*Records from a dataset*:
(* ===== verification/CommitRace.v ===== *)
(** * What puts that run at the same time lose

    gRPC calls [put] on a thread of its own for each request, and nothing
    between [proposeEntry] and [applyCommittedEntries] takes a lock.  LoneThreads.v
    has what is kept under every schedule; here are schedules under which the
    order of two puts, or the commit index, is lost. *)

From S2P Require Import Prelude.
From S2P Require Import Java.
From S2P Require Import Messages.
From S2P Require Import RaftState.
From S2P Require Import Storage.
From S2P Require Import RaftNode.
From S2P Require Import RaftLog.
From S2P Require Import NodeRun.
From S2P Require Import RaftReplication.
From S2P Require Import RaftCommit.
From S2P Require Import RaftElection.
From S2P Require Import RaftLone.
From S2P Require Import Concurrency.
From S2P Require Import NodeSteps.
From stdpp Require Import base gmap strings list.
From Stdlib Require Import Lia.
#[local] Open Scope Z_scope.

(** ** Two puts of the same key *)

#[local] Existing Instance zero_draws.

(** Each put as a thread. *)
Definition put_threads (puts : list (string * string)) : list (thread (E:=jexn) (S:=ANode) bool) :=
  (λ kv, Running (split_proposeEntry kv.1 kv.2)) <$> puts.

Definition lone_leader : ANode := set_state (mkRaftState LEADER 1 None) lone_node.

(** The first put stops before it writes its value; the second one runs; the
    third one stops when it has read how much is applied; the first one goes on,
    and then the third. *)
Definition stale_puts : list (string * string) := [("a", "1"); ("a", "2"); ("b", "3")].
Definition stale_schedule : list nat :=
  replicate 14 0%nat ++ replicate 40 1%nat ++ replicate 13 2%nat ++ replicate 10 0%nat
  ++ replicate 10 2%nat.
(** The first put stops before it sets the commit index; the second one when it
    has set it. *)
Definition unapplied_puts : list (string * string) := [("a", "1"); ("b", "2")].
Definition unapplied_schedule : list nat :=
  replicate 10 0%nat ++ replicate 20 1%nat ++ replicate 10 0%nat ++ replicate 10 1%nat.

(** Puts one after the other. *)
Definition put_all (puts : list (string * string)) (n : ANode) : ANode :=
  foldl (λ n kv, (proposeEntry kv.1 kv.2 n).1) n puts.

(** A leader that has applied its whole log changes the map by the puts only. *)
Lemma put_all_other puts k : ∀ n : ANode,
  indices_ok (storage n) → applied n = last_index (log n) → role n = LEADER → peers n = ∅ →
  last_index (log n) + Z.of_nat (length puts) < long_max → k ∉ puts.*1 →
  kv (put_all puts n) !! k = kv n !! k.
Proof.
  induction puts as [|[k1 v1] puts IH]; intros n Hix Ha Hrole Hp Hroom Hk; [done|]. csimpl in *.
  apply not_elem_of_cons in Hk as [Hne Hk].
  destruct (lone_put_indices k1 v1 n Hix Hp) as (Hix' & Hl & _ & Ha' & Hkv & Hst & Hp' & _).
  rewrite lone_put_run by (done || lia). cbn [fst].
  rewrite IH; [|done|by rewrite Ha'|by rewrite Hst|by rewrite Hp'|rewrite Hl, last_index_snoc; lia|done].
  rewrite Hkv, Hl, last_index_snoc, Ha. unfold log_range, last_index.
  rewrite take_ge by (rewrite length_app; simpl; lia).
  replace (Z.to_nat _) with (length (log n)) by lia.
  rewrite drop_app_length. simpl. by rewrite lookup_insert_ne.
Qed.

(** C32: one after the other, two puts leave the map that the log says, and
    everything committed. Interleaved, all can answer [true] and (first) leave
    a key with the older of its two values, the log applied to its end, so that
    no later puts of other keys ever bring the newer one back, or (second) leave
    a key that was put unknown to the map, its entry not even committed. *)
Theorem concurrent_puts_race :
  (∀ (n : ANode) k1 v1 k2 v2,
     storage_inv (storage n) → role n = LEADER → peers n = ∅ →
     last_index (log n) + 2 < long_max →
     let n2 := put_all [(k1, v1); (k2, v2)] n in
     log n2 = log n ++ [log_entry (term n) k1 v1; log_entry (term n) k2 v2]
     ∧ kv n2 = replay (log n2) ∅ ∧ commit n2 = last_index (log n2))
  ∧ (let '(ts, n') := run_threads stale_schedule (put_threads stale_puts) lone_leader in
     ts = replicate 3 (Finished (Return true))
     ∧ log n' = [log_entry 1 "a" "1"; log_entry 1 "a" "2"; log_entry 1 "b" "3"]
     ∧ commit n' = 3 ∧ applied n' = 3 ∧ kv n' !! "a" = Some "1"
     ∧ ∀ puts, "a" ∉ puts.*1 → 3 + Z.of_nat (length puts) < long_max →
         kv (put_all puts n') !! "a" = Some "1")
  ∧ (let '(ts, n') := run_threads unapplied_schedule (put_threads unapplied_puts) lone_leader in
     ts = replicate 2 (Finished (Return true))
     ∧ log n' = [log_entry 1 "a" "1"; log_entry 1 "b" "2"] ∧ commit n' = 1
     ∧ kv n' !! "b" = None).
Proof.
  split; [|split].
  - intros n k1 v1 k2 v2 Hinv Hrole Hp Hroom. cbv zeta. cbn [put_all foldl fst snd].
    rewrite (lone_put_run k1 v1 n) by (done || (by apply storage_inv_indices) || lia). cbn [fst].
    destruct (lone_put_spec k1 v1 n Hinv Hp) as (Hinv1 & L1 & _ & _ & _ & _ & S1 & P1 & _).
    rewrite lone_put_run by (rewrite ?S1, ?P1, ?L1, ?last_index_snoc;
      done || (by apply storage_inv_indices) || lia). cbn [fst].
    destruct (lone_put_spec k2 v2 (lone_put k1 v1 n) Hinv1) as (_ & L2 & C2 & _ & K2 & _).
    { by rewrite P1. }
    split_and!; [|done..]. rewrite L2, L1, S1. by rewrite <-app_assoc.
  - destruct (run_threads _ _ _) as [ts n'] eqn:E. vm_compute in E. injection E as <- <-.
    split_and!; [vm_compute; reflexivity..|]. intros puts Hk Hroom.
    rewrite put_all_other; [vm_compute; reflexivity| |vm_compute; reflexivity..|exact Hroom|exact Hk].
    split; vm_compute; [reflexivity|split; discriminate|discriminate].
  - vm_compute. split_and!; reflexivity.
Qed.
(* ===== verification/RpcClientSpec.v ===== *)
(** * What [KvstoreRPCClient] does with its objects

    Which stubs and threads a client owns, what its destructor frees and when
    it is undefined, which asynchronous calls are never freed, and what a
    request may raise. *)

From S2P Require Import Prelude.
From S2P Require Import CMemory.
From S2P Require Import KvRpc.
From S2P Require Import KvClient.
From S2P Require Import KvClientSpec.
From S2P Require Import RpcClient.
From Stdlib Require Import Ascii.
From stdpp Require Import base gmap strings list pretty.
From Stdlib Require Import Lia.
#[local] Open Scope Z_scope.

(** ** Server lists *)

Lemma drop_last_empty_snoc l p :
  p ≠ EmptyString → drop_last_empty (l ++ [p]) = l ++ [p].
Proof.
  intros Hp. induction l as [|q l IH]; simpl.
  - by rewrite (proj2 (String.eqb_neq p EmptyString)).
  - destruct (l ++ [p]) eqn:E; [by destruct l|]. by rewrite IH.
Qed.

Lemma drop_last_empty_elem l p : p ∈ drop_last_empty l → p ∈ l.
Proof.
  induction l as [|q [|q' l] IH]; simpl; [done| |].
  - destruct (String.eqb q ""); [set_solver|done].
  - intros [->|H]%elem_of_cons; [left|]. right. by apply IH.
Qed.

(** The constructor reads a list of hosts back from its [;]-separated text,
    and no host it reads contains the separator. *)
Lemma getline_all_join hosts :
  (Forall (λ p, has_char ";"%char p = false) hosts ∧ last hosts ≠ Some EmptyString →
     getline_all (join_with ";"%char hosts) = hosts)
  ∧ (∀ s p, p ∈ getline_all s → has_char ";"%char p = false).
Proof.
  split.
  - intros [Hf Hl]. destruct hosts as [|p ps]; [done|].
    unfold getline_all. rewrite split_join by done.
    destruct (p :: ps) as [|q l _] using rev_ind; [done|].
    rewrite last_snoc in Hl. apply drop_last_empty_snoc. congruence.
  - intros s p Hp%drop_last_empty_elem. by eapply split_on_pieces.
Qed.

*Instructions to follow*:
Each line in the entries above, starting at the line with "(** C32: one" and ending at the line with "a key that was", is to be printed exactly, and only those lines.

*Solution to the problem*:
(** C32: one after the other, two puts leave the map that the log says, and
    everything committed. Interleaved, all can answer [true] and (first) leave
    a key with the older of its two values, the log applied to its end, so that
    no later puts of other keys ever bring the newer one back, or (second) leave
    a key that was put unknown to the map, its entry not even committed. *)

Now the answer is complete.